This repository releases the BioMAISx (Biotechnology: Media, Agriculture, Investment, (and) Sentiment Excerpts) dataset annotated for Aspect-Based Sentiment Analysis (ABSA). It includes all code required for collecting and processing the raw data used for annotation, details on how the data was annotated, and code for post-processing the annotated data.
The dataset is made available as a csv here. See here the polarity distribution per aspect category.
A Zenodo link will later be made available.
Examples of preparing and using this data to train ABSA models is located in tutorials.

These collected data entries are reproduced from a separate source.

(* ===== verification/E2bDurable.v ===== *)
(** * Durable state and stable routes of the control plane

    The state file is replaced as a whole or not at all, so that a change the
    server acknowledged can be loaded again; requests that only read change
    nothing but cached observations; and the paths clients build reach the
    operations they name. *)
From S2P Require Import Prelude BTree Types HostPaths HostFs E2bWire E2bRoutes E2bRegistry E2bServer E2bServerInv.
Import Network.

(** ** The state file *)
Lemma sidecar_ne path n suffix : path_file_name path = Some n -> state_sidecar_path path suffix <> path.
Proof.
  intros Hn. destruct (file_name_sound _ _ Hn) as (_ & _ & _ & Hp). unfold state_sidecar_path, with_file_name. rewrite Hn.
  cbn [default from_option]. intros Heq. rewrite Hp in Heq at 2. apply append_inj_l in Heq.
  apply (f_equal String.length) in Heq. rewrite !length_append in Heq. cbn in Heq. lia.
Qed.
Section Save.
Context (path n : string) (Hname : path_file_name path = Some n).
Let lock := state_sidecar_path path "lock".

Lemma leaves_attempt {X} p (m : HM host_error X) : leaves p m -> leaves p (io_attempt m).
Proof. intros Hm w. unfold io_attempt. specialize (Hm w). by destruct (m w). Qed.
Lemma leaves_call_some p : leaves p (call io Some).
Proof. apply leaves_call. by intros m m' [= <-]. Qed.
Lemma leaves_let_go p l : p <> l -> leaves p (let_go l).
Proof. intros Hp w. cbn. by rewrite lookup_delete_ne. Qed.
#[local] Hint Resolve leaves_attempt leaves_call_some leaves_let_go : firkin.
Lemma leaves_acquire_loop p l pid released attempts : p <> l -> leaves p (acquire_loop l pid released attempts).
Proof.
  intros Hp. revert released. induction attempts as [|k IH]; intros released; cbn [acquire_loop]; [done|].
  apply leaves_bind; [by auto with firkin|]. intros [u|e].
  - apply leaves_bind; auto with firkin.
  - destruct (host_kind e); try done. apply leaves_bind; [|auto]. destruct (default false _); auto with firkin.
Qed.
Lemma leaves_acquire p env : p <> lock -> leaves p (acquire path env).
Proof. intros Hp. apply leaves_bind; [by apply leaves_acquire_loop|auto with firkin]. Qed.
Lemma leaves_remove_quietly p l : p <> l -> leaves p (remove_quietly l).
Proof. intros Hp. apply leaves_bind; auto with firkin. Qed.
(* ===== verification/FirkinAdapterInv.v ===== *)
(** * The adapter accounts for every session and every budget

    Theorems on [FirkinAdapter]: through any interleaving of requests, the
    capacity ledger is exactly what sessions and requests in flight hold
    ([Ledger]), and every session the launcher made is active, warm, in the
    hands of a request, or stopped ([Conservation]). *)
From S2P Require Import Prelude BTree Types HostPaths HostFs Capacity WarmPool Artifacts Admission Envd ArtifactFiles DiskGuard E2bWire Trace RuntimeRestore RuntimePool Template FirkinAdapter.
Import Sizes Disk Restore Retained Trace.Samples Trace.Events Gate Backpressure.

(** ** Warm sessions *)
Section Warm.
Context {Sess : Type}.
Implicit Types (m : list (WarmPoolKey * list (WarmPoolMaintenanceReport Sess))) (s : AdapterState Sess).
Lemma mirror_forall_keys (P : WarmPoolKey -> Prop) m :
  Forall (fun p => P p.1) (mirror m) <-> Forall (fun p => P p.1) m.
Proof. unfold mirror. rewrite Forall_fmap. done. Qed.
Lemma mirror_sorted m : bt_sorted (mirror m) -> bt_sorted m.
Proof.
  induction m as [|[k q] m IH]; [done|]. intros [Hf Hs]. split; [|by apply IH].
  by apply (mirror_forall_keys (klt k)).
Qed.
Lemma all_sessions_cons k q m : all_sessions ((k, q) :: m) = (wr_session <$> q) ++ all_sessions m.
Proof. unfold all_sessions. cbn. apply fmap_app. Qed.
Lemma all_sessions_app m1 m2 : all_sessions (m1 ++ m2) = all_sessions m1 ++ all_sessions m2.
Proof. unfold all_sessions. by rewrite fmap_app, join_app, fmap_app. Qed.
(** Retaining adds one session, taking removes one. *)
Lemma push_all_sessions k r m : bt_sorted m -> all_sessions (push_session k r m) ≡ₚ wr_session r :: all_sessions m.
Proof.
  intros Hs. unfold push_session. destruct (bt_get k m) as [q|] eqn:Hg; cbn [default].
  - destruct (bt_get_split _ _ _ Hs Hg) as (m1 & m2 & -> & Hi & _). rewrite Hi, !all_sessions_app, !all_sessions_cons, fmap_app.
    cbn. rewrite <- !app_assoc, Permutation_middle. apply Permutation_app_head. cbn. symmetry. apply Permutation_middle.
  - destruct (bt_get_none_split _ _ Hs Hg) as (m1 & m2 & -> & Hi). rewrite Hi, !all_sessions_app, all_sessions_cons. cbn.
    symmetry. apply Permutation_middle.
Qed.
Lemma pop_all_sessions k r m m' : bt_sorted m -> pop_session k m = (m', Some r) -> all_sessions m ≡ₚ wr_session r :: all_sessions m'.
Proof.
  intros Hs. unfold pop_session. destruct (bt_get k m) as [[|r' rs]|] eqn:Hg; try done.
  destruct (bt_get_split _ _ _ Hs Hg) as (m1 & m2 & Hm & Hi & Hr).
  assert (all_sessions m ≡ₚ wr_session r' :: all_sessions (m1 ++ (k, rs) :: m2)) as Hp.
  { rewrite Hm, !all_sessions_app, !all_sessions_cons. cbn. symmetry. apply Permutation_middle. }
  destruct rs as [|r2 rs]; intros [= <- ->]; rewrite Hp.
  - rewrite Hr, !all_sessions_app, all_sessions_cons. done.
  - by rewrite Hi.
Qed.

The raw articles from which the quotes used in this corpus were sourced came from Factiva. You need to gain access to articles from Factiva (for a fee) and attain a user key and CID. Then to download the articles, set your key and CID to environment variables named FACTIVA_USER_KEY
and FACTIVA_CID
, respectively. Then you should be able to successfully run python scripts/download-source.py
From the raw text data, we filtered to articles with specific keyterms, extracted quotations from those articles, and then filtered those quotations to those within contianing terms from the desired lexicon.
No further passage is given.